一方、わが国海運・造船業界は、依然として船腹過剰の状況が続く中、用船市況の緩やか上昇が見込まれておりますが、本格的な回復とみる向きは少なく、また、新造船価においても引き上げを図る動きが見られますが、建造コストに見合う水準にはほど遠く、船価は横ばいで推移しており、上昇に転じるには時間がかかるものと思われます。さらに一部造船所を除き、手持ち工事の減少が問題となりつつある中、受注船種の模索による仕事量の確保が課題となっており、原材料価格の上昇による採算圧迫等も重なって厳しい事業環境にあります。
この様な状況下にあって、当第1四半期累計期間の売上高の内訳は、主力製品である舶用内燃機関の販売台数減少により4億7千5百万円と前年同四半期と比べ△10億2千2百万円(△68.3%)の減収、修理・部品等は低迷している海運市況や円高等の厳しい状況下において、平成29年4月1日付の舶用エンジン事業の事業統合により、15億1百万円と前年同四半期と比べ6億4千6百万円(75.5%)の増収、全体としては19億7千6百万円と前年同四半期と比べ△3億7千5百万円(△16.0%)の減収となりました。

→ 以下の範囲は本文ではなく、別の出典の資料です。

Lemma finditer_from_nonword (ws : text) (pos skip : nat) :
  forallb (fun ch => negb (is_word ch)) ws = true ->
  finditer_from p false pos skip ws = [].
Proof.
  revert pos skip; induction ws as [|c ws IH]; intros pos skip Hws.
  - destruct skip; [|done]. simpl.
    unfold matches_at, match_here.
    destruct (List.find _ (alts p)) as [a|] eqn:E; [|done].
    apply find_some in E as [_ E]. by unfold match_alt, at_boundary in E.
  - simpl in Hws. apply andb_true_iff in Hws as [Hc%negb_true_iff Hws].
    destruct skip; simpl; rewrite Hc; [|by apply IH].
    assert (matches_at p false (c :: ws) = []) as ->.
    { unfold matches_at, match_here.
      destruct (List.find _ (alts p)) as [a|] eqn:E; [|done].
      apply find_some in E as [_ E]. unfold match_alt, at_boundary in E.
      simpl in E. by rewrite Hc in E. }
    simpl. by apply IH.
Qed.

Lemma finditer_from_suffix (ws rest : text) (prev : bool) (pos skip : nat) :
  forallb (fun ch => negb (is_word ch)) ws = true ->
  finditer_from p prev pos skip (rest ++ ws)
  = finditer_from p prev pos skip rest.
Proof.
  intros Hws.
  revert prev pos skip; induction rest as [|c rest IH]; intros prev pos skip.
  - destruct ws as [|x ws']; [done|].
    pose proof Hws as Hws0. simpl in Hws.
    apply andb_true_iff in Hws as [Hx%negb_true_iff Hws'].
    destruct skip; simpl; rewrite Hx.
    + pose proof (matches_at_suffix p (x :: ws') Hws0 prev []) as Hm.
      simpl in Hm. rewrite Hm.
      by rewrite finditer_from_nonword, app_nil_r.
    + by apply finditer_from_nonword.
  - destruct skip; simpl; [|apply IH].
    pose proof (matches_at_suffix p ws Hws prev (c :: rest)) as Hm.
    simpl in Hm. by rewrite Hm, IH.
Qed.

Lemma finditer_from_shift (n : nat) (rest : text) (prev : bool)
    (pos skip : nat) :
  finditer_from p prev (pos + n) skip rest
  = map (fun m => (m.1 + n, m.2)) (finditer_from p prev pos skip rest).
Proof.
  revert prev pos skip; induction rest as [|c rest IH]; intros prev pos skip.
  - destruct skip; simpl; [|done]. by rewrite map_map.
  - destruct skip; simpl.
    + rewrite map_app, map_map. f_equal. apply (IH _ (S pos)).
    + apply (IH _ (S pos)).
Qed.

損益面では、主機関販売価格の改善や製造コストの低減の取り組みは継続しているものの、大幅な採算の改善には至りませんでした。しかしながら修理・部品等の売上は、海運市況の低迷による厳しい事業環境にもかかわらず、事業統合により、前年同期を大幅に上回りましたが、業績を回復するほどには至らず、また、主機関受注の前倒しにより、受注損失引当金(4億2千2百万円)を追加計上しております。その結果、営業損失は4億4千9百万円(前年同四半期は9千7百万円の損失)、経常損失は4億8千4百万円(前年同四半期は9千6百万円の損失)となりました。また、平成29年4月1日付で三菱重工マリンマシナリ株式会社の舶用ディーゼルエンジン事業を事業統合したことにより、特別損益として、負ののれん発生益による特別利益(5億7千4百万円)の計上及び事業統合以降の生産工程の見直しに伴う機械設備等の売却により特別損失(3千8百万円)を計上したため、四半期純利益は9千2百万円(前年同四半期は9千7百万円の損失)となりました。